A data processing circuit and a fault-mitigating method are provided. A first data is written into a memory. A computed result is determined according to one or more adjacent bits of the first data at faulty bits. According to the computed result, new values are determined. The new values replace the values of the first data at the faulty bits to form a second data. The first data includes multiple bits. The first data is image-related data, weights used by a multiply-accumulate (MAC) for extracting features of images, and/or values used by an activation calculation. The adjacent bits are adjacent to the faulty bits. The computed result is obtained through computing the values of the first data at non-faulty bits of the memory. Accordingly, an influence of a memory fault is reduced.

Description

    CROSS-REFERENCE TO RELATED APPLICATION
  • This application claims the priority benefit of Taiwan application serial no. 111127827, filed on Jul. 25, 2022. The entirety of the above-mentioned patent application is hereby incorporated by reference herein and made a part of this specification.
  • BACKGROUND Technical Field
  • The present disclosure relates to a data processing mechanism, and more particularly, to a fault-mitigating method and a data processing circuit.
  • Description of Related Art
  • Neural network is an important theme in artificial intelligence (AI), which makes decisions through simulating operations of human brain cells. It is worth noting that there are many neurons in the human brain cells, and these neurons are connected to each other through synapse. Among them, each of the neurons receive signals via the synapse, and a converted output of the signal will be transmitted to another neuron. The conversion ability of each of the neurons is different, and through operations of the aforementioned signal transmission and conversion, human beings form an ability to think and judge. The neural network obtains the corresponding ability according to the aforementioned operation method.

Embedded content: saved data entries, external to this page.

(** X13: What [store] writes, [restore] reads back under the number [store]
    returned, without changing anything; and [store] takes a number not in
    use, so that every version stored before is still there. *)
Theorem store_then_restore
    (sm : StateManager) (document_id content : string) (metadata : dict)
    (now later : datetime) :
  exists out sm',
    execute sm (store_input document_id content metadata) now = inr (out, sm')
    /\ execute sm' (restore_input document_id (out_version_num out)) later
       = inr ({| out_version_num := out_version_num out; out_content := content;
                 out_metadata := metadata;
                 out_timestamp := Some (isoformat_Z now) |}, sm')
    /\ (forall data, load_version sm document_id (out_version_num out) <> inr data)
    /\ (forall other n data,
          load_version sm other n = inr data -> load_version sm' other n = inr data).
Proof.
  destruct (execute_store sm document_id content metadata now) as [out [Hexec Hnum]].
  eexists out, _. split; [exact Hexec|].
  pose proof (load_version_saved sm document_id (next_version sm document_id)
                content metadata now) as Hload.
  split; [|split].
  - unfold execute, restore_input. simpl. rewrite Hnum, Hload. reflexivity.
  - intros data Hn. apply next_version_fresh in Hn. lia.
  - intros other n data Hn. rewrite load_version_other; [exact Hn|].
    intros Heq. injection Heq as -> ->.
    apply next_version_fresh in Hn. lia.
Qed.

End StoredVersions.

(** ** Checkpoints *)

Section Checkpoints.
Import State.

(** File names compare byte by byte. *)
Lemma String_compare_refl (s : string) : String.compare s s = Eq.
Proof.
  induction s as [|a s IH]; [reflexivity|]. simpl.
  unfold Ascii.compare. rewrite N.compare_refl. exact IH.
Qed.

Lemma String_compare_not_Lt (a b c : string) :
  String.compare a b <> Lt -> String.compare b c <> Lt -> String.compare a c <> Lt.
Proof.
  revert b c. induction a as [|x a IH]; intros [|y b] [|z c]; simpl; try congruence.
  unfold Ascii.compare.
  destruct (N.compare_spec (N_of_ascii x) (N_of_ascii y)) as [Hxy|Hxy|Hxy];
    destruct (N.compare_spec (N_of_ascii y) (N_of_ascii z)) as [Hyz|Hyz|Hyz];
    try congruence;
    destruct (N.compare_spec (N_of_ascii x) (N_of_ascii z)) as [Hxz|Hxz|Hxz];
    try congruence; try lia.
  apply IH.
Qed.

Lemma String_ltb_asym (a b : string) : String.ltb a b = true -> String.ltb b a = false.
Proof.
  unfold String.ltb. rewrite (String.compare_antisym b a).
  destruct (String.compare a b); simpl; congruence.
Qed.

Lemma String_ltb_negtrans (a b c : string) :
  String.ltb a b = false -> String.ltb b c = false -> String.ltb a c = false.
Proof.
  unfold String.ltb. intros Hab Hbc.
  pose proof (String_compare_not_Lt a b c) as H.
  destruct (String.compare a b); try discriminate;
    destruct (String.compare b c); try discriminate;
    destruct (String.compare a c); try reflexivity;
    exfalso; apply H; congruence.
Qed.

Lemma String_ltb_total (a b : string) :
  String.ltb a b = false -> String.ltb b a = false -> a = b.
Proof.
  unfold String.ltb. rewrite (String.compare_antisym b a).
  destruct (String.compare a b) eqn:E; simpl; try discriminate.
  intros _ _. apply String.compare_eq_iff, E.
Qed.

(** The first listed checkpoint has the greatest name. *)
Lemma list_checkpoints_head sm latest rest :
  list_checkpoints sm = latest :: rest ->
  is_Some (checkpoints sm !! latest)
  /\ forall other, is_Some (checkpoints sm !! other) -> String.ltb latest other = false.
Proof.
  unfold list_checkpoints. intros Hlist.
  set (names := List.map fst (map_to_list (checkpoints sm))) in *.
  assert (Hnames : forall name, In name names <-> is_Some (checkpoints sm !! name)).
  { intros name. subst names. rewrite in_map_iff. split.
    - intros [[k v] [<- H]]. apply list_elem_of_In, elem_of_map_to_list in H. eauto.
    - intros [v H]. exists (name, v). split; [reflexivity|].
      apply list_elem_of_In, elem_of_map_to_list, H. }
  pose proof (sorted_Permutation String.ltb id true names) as Hp.
  pose proof (sorted_StronglySorted String.ltb id true
                String_ltb_asym String_ltb_negtrans names) as Hs.
  rewrite Hlist in Hp, Hs. split.
  - apply Hnames. eapply Permutation_in; [exact Hp|]. left. reflexivity.
  - intros other Hother. apply Hnames in Hother.
    apply Permutation_sym in Hp. eapply Permutation_in in Hother; [|exact Hp].
    destruct Hother as [<-|Hin].
    + unfold String.ltb. rewrite String_compare_refl. reflexivity.
    + apply StronglySorted_inv in Hs as [_ Hall].
      rewrite List.Forall_forall in Hall. apply (Hall other Hin).
Qed.

Lemma list_checkpoints_nil sm : list_checkpoints sm = [] -> checkpoints sm = ∅.
Proof.
  unfold list_checkpoints. intros Hlist.
  pose proof (sorted_Permutation String.ltb id true
                (List.map fst (map_to_list (checkpoints sm)))) as Hp.
  rewrite Hlist in Hp. apply Permutation_nil in Hp.
  apply map_eq_nil in Hp. apply map_to_list_empty_iff, Hp.
Qed.

(** X14: [load_latest_checkpoint] returns the content of the checkpoint file
    whose name is the greatest, and [None] exactly when there is no
    checkpoint file. *)
Theorem load_latest_checkpoint_greatest_name (sm : StateManager) :
  match load_latest_checkpoint sm with
  | Some (stage_name, checkpoint_data) =>
      exists name,
        checkpoints sm !! name = Some checkpoint_data
        /\ (forall other, is_Some (checkpoints sm !! other) ->
                          String.ltb name other = false)
        /\ (stage_name = "unknown"
            \/ checkpoint_data !! "stage" = Some (AnyStr stage_name))
  | None => checkpoints sm = ∅
  end.
Proof.
  unfold load_latest_checkpoint.
  destruct (list_checkpoints sm) as [|latest rest] eqn:Hlist.
  - apply list_checkpoints_nil, Hlist.
  - apply list_checkpoints_head in Hlist as [[data Hdata] Hgreatest].
    rewrite Hdata. exists latest. split; [exact Hdata|]. split; [exact Hgreatest|].
    destruct (data !! "stage") as [[| | | |s]|]; auto.
Qed.

(** X15: A checkpoint whose file name is the greatest is the one loaded: with
    the stage it was saved for, also when the payload had a [stage] key of
    its own, and with the rest of the payload. *)
Theorem save_checkpoint_then_load_latest
    (sm : StateManager) (stage : string) (state_data : dict) (now : datetime) :
  (forall other, is_Some (checkpoints sm !! other) ->
     String.ltb (fst (save_checkpoint sm stage state_data now)) other = false) ->
  exists checkpoint_data,
    load_latest_checkpoint (snd (save_checkpoint sm stage state_data now))
    = Some (stage, checkpoint_data)
    /\ checkpoint_data !! "stage" = Some (AnyStr stage)
    /\ forall k, k <> "stage" -> k <> "checkpoint_timestamp" ->
                 checkpoint_data !! k = state_data !! k.
Proof.
  intros Hgreatest.
  set (name := fst (save_checkpoint sm stage state_data now)) in *.
  set (sm' := snd (save_checkpoint sm stage state_data now)).
  set (written := <["checkpoint_timestamp" := AnyStr (isoformat_Z now)]>
                    (<["stage" := AnyStr stage]> state_data)).
  assert (Hwritten : checkpoints sm' !! name = Some written)
    by apply lookup_insert_eq.
  assert (Hstage : written !! "stage" = Some (AnyStr stage)).
  { subst written. rewrite lookup_insert_ne by discriminate. apply lookup_insert_eq. }
  unfold load_latest_checkpoint.
  destruct (list_checkpoints sm') as [|latest rest] eqn:Hlist.
  - apply list_checkpoints_nil in Hlist.
    rewrite Hlist in Hwritten. rewrite lookup_empty in Hwritten. discriminate.
  - apply list_checkpoints_head in Hlist as [Hl Hhead].
    assert (Hname : latest = name).
    { apply String_ltb_total.
      - apply Hhead. eauto.
      - destruct (decide (name = latest)) as [<-|Hne].
        + unfold String.ltb. rewrite String_compare_refl. reflexivity.
        + apply Hgreatest.
          subst sm'. simpl in Hl. fold name in Hl.
          rewrite lookup_insert_ne in Hl by assumption. exact Hl. }
    subst latest. rewrite Hwritten. rewrite Hstage.
    exists written. split; [reflexivity|]. split; [exact Hstage|].
    intros k Hk1 Hk2. subst written. rewrite !lookup_insert_ne by congruence.
    reflexivity.
Qed.

Lemma save_checkpoint_then_load_latest_witness :
  exists checkpoint_data,
    load_latest_checkpoint
      (snd (save_checkpoint empty_run "drafting"
              (<["stage" := AnyStr "polishing"]> ∅) midnight))
    = Some ("drafting", checkpoint_data)
    /\ checkpoint_data !! "stage" = Some (AnyStr "drafting")
    /\ forall k, k <> "stage" -> k <> "checkpoint_timestamp" ->
                 checkpoint_data !! k
                 = (<["stage" := AnyStr "polishing"]> ∅ : dict) !! k.
Proof.
  apply (save_checkpoint_then_load_latest empty_run "drafting"
           (<["stage" := AnyStr "polishing"]> ∅) midnight).
  intros other [data Hother]. simpl in Hother. rewrite lookup_empty in Hother.
  discriminate.
Defined.

(** X16: Two checkpoints of one stage written within the same second share a
    file: the second replaces the first. *)
Theorem save_checkpoint_same_second
    (sm : StateManager) (stage : string) (first second : dict) (now : datetime) :
  snd (save_checkpoint (snd (save_checkpoint sm stage first now)) stage second now)
  = snd (save_checkpoint sm stage second now).
Proof.
  unfold save_checkpoint. simpl. f_equal. apply insert_insert_eq.
Qed.

End Checkpoints.

(** ** The issues handed to the refinement, and the end of the merge *)

Section ConfidenceMore.
Import Merger.

(** X18: The refinement is given an empty list of issues exactly when every
    validator passed. *)
Theorem _extract_validation_issues_empty
    (validation_results : list (string * ValidationResult)) :
  _extract_validation_issues validation_results = []
  <-> forall name result, In (name, result) validation_results -> passed result = true.
Proof.
  unfold _extract_validation_issues.
  induction validation_results as [|[name result] rest IH]; simpl.
  - split; [intros _ n r []|reflexivity].
  - destruct (passed result) eqn:Hp; simpl.
    + rewrite IH. split.
      * intros H n r [Heq|Hin]; [injection Heq as <- <-; exact Hp|eauto].
      * intros H n r Hin. eauto.
    + split; [discriminate|]. intros H.
      specialize (H name result (or_introl eq_refl)). congruence.
Qed.

End ConfidenceMore.

Section MergeEnd.
Import Merger.
Variable validate_r1_principles validate_r2_examples : string -> ValidationResult.
Variable validate_section_completeness validate_actionability : string -> ValidationResult.
Variable execute_refinement : string -> list string -> exn + string.
Variable engine : MergerEngine.
Variable _execute_initial_merge : string -> string -> string -> exn + string.
Variable header : Q -> string.

Local Abbreviation run_validators :=
  (_run_validators validate_r1_principles validate_r2_examples
     validate_section_completeness validate_actionability).

(** The header cannot be built from what the validators return. *)
Lemma build_metadata_header_raises (text merged_guidelines : string) :
  build_metadata_header text (run_validators merged_guidelines)
  = inl (AttributeError "'ValidationResult' object has no attribute 'get'").
Proof. reflexivity. Qed.

(** X19: [merge] never returns a [MergeResult]: every call ends with an
    exception.  An empty source or an unknown document type raises
    [ValueError]; the calls to the model may raise; and a merge that gets
    through its loop raises [AttributeError] at the end, where the
    metadata header is built from the validation results themselves,
    which have no [get].  No path through the method returns, so this
    holds whatever the validators score. *)
Theorem merge_never_returns (r1_content r2_content document_type : string) :
  exists e,
    merge run_validators execute_refinement engine _execute_initial_merge header
          r1_content r2_content document_type = inl e.
Proof.
  unfold merge.
  destruct (String.eqb r1_content EmptyString || String.eqb r2_content EmptyString);
    [eauto|].
  destruct (negb (String.eqb document_type "resume"
                  || String.eqb document_type "cover_letter")); [eauto|].
  destruct (_execute_initial_merge r1_content r2_content document_type)
    as [e|initial_guidelines]; [eauto|].
  destruct (merge_loop _ _ _ _ _) as [e|st]; [eauto|].
  rewrite build_metadata_header_raises. eauto.
Qed.

End MergeEnd.

(** ** Creating an agent *)

Section AgentCreation.
Import Agent.

Lemma find_none {A : Type} (p : A -> bool) (l : list A) :
  List.find p l = None <-> forall x, In x l -> p x = false.
Proof.
  induction l as [|y l IH]; simpl.
  - split; [intros _ x []|reflexivity].
  - destruct (p y) eqn:Hy.
    + split; [discriminate|]. intros H. rewrite (H y (or_introl eq_refl)) in Hy.
      discriminate Hy.
    + rewrite IH. split.
      * intros H x [<-|Hx]; [exact Hy|exact (H x Hx)].
      * intros H x Hx. apply H. right. exact Hx.
Qed.

Lemma is_parameter (name : string) :
  List.existsb (String.eqb name) parameters = true
  <-> name = "state_manager" \/ name = "stage".
Proof.
  unfold parameters. cbn [List.existsb]. rewrite !orb_true_iff, !String.eqb_eq.
  split; [intros [H|[H|H]]; [auto|auto|discriminate H]|intros [H|H]; auto].
Qed.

  • The neural network is often used in image recognition. In the operation of each of the neurons, an input component and a weight of the corresponding synapse are multiplied (possibly with a bias) and then output through a calculation of a nonlinear function (e.g. activation function) to extract image features. Inevitably, a memory for storing input values, weight values, and function parameters may cause some storage blocks to fault/damage (e.g. hard error) due to poor yields, thereby affecting the completeness or correctness of a stored data. Even for a convolutional neural network (CNN), after executing a convolution calculation, the faulty/damaged situation will seriously affect image recognition results. For example, if the fault occurs in higher bits, the recognition success rate may approach zero.
  • SUMMARY
  • In light of the foregoing, embodiments of the present disclosure provide a fault-mitigating method and a data processing circuit, which replace data based on statistical characteristics of adjacent features to improve recognition accuracy.
  • The fault-mitigating method of the embodiment of the present disclosure is suitable for a memory having faulty bits. The fault-mitigating method includes (but is not limited to) the following. A first data is written into the memory. A computed result is determined according to one or more adjacent bits of the first data at the faulty bits. According to the computed result, new values are determined. The new values replace the values of the first data at the faulty bits to form a second data. The first data includes multiple bits. The first data is image-related data, weights used by a multiply-accumulate (MAC) for extracting features of images, and/or values used by an activation calculation. The adjacent bits are adjacent to the faulty bits. The computed result is obtained through computing the values of the first data at non-faulty bits of the memory.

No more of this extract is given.